Kids have started the 2 weeks winter holiday and I'm taking the opportunities to relax and do a bit of craft. I have been knitting scarfs and baby jumper for family and friend. I love knitting in winter as it is the best thing to do while watching TV and it keeps you warm as well. I hope I don't sound too much like an old granny. We had this egg and tomato tart on Sunday for lunch. I served it with baked beans with toast and pan-fried bacon wrapped in pineapple. It was actually a breakfast and lunch together as we slept in.
Have you got problem with filo pastry tearing into pieces after using the packet once or twice? Instead of throwing away the pastry, I cut up into small square pieces to fit into the muffin pan. The presentation is so nice and I am going to make this for breakfast next time if I have guest visiting me. I also served this with HongKong style borsch soup that I will post later. We really enjoy this relaxing and cosy Sunday lunch.
Egg and Tomato Tarts
2 bacon rashers, cut the shortcut bit into small pieces and use the rinds to roll up pineapple pieces OR
2 shortcut bacon, cut into small pieces
filo pastry, about 15cmx15cm
baby spinach leaves
4 cherry tomatos, halves
1 tablespoon red onion, finely chopped
- Preheat the oven to 180c. Grease the muffin cups with oil.

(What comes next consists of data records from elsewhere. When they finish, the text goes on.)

(** * Ticket orchestration engine: lifecycle, executor and connection multiplexer

    A shallow embedding of
      - [backend/app/services/websocket_manager.py]  (class [ConnectionManager]),
      - [backend/app/tasks/ai_orchestrator.py]       ([process_ticket_task] and helpers),
      - [backend/app/tasks/ticket_processor.py]      ([update_ticket_status_async]),
      - [backend/app/api/v1/endpoints/tickets.py]    ([reprocess_ticket]),
    followed by the properties of the specification that concern them. *)

From stdpp Require Import gmap strings list fin_maps.
From Stdlib Require Import ZArith.

Set Warnings "-register-all,-clear-no-such-hyp".

Local Open Scope Z_scope.
Local Open Scope string_scope.
Local Open Scope list_scope.

(** ** Python values *)

Module Py.

(** JSON-like values carried by message and payload dictionaries.  A [dict]
    literal of the source is an association list in source order; the source
    never repeats a key in a literal. *)
Inductive value : Type :=
| VNone
| VBool (b : bool)
| VInt (n : Z)
| VStr (s : string)
| VDict (d : list (string * value)).

Abbreviation dict := (list (string * value)).

(** [d.get(k, default)] *)
Fixpoint get_default (d : dict) (k : string) (default : value) : value :=
  match d with
  | [] => default
  | (k', v) :: d' => if String.eqb k' k then v else get_default d' k default
  end.

(** [d.get(k)] *)
Definition get (d : dict) (k : string) : value := get_default d k VNone.

(** Truth value of [v] in an [if v:] test. *)
Definition truthy (v : value) : bool :=
  match v with
  | VNone => false
  | VBool b => b
  | VInt n => negb (Z.eqb n 0)
  | VStr s => negb (String.eqb s "")
  | VDict d => match d with [] => false | _ => true end
  end.

(** [v == "literal"] for a string literal. *)
Definition eq_str (v : value) (s : string) : bool :=
  match v with
  | VStr s' => String.eqb s' s
  | _ => false
  end.

(** Exceptions: the class name and the text [str(e)]. *)
Record exn : Type := Exn { exn_class : string; exn_text : string }.

Definition str_exn (e : exn) : string := exn_text e.

Definition ValueError (text : string) : exn := Exn "ValueError" text.
Definition KeyError (text : string) : exn := Exn "KeyError" text.
Definition HTTPException (text : string) : exn := Exn "HTTPException" text.

Inductive outcome (A : Type) : Type :=
| Returned (a : A)
| Raised (e : exn).

Arguments Returned {A} a.
Arguments Raised {A} e.

(** Computations over a state [St] that return or raise. *)
Definition Aio (St A : Type) : Type := St -> outcome A * St.

Definition ret {St A} (a : A) : Aio St A := fun s => (Returned a, s).

Definition raise {St A} (e : exn) : Aio St A := fun s => (Raised e, s).

Definition bind {St A B} (c : Aio St A) (k : A -> Aio St B) : Aio St B :=
  fun s =>
    match c s with
    | (Returned a, s') => k a s'
    | (Raised e, s') => (Raised e, s')
    end.

(** [try: c  except Exception as e: h e] *)
Definition try_except {St A} (c : Aio St A) (h : exn -> Aio St A) : Aio St A :=
  fun s =>
    match c s with
    | (Returned a, s') => (Returned a, s')
    | (Raised e, s') => h e s'
    end.

Definition read {St} : Aio St St := fun s => (Returned s, s).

- Lightly pan-fried the bacon, leave aside.
- Place 3 sheets of pastry into the muffin tin, brush with oil. Repeat the process two more times until the tin is well covered.
- Line the pastry cases with few spinach leaves, place the tomato cut side up, add some bacon pieces and chopped onions. Carefully break an egg into the case. If you are using a muffin tray, fill the unused hole with water.
- Bake for 20 minutes or until the egg white has set. Use a knife to lift up the tart and stand for 5 minutes before serving.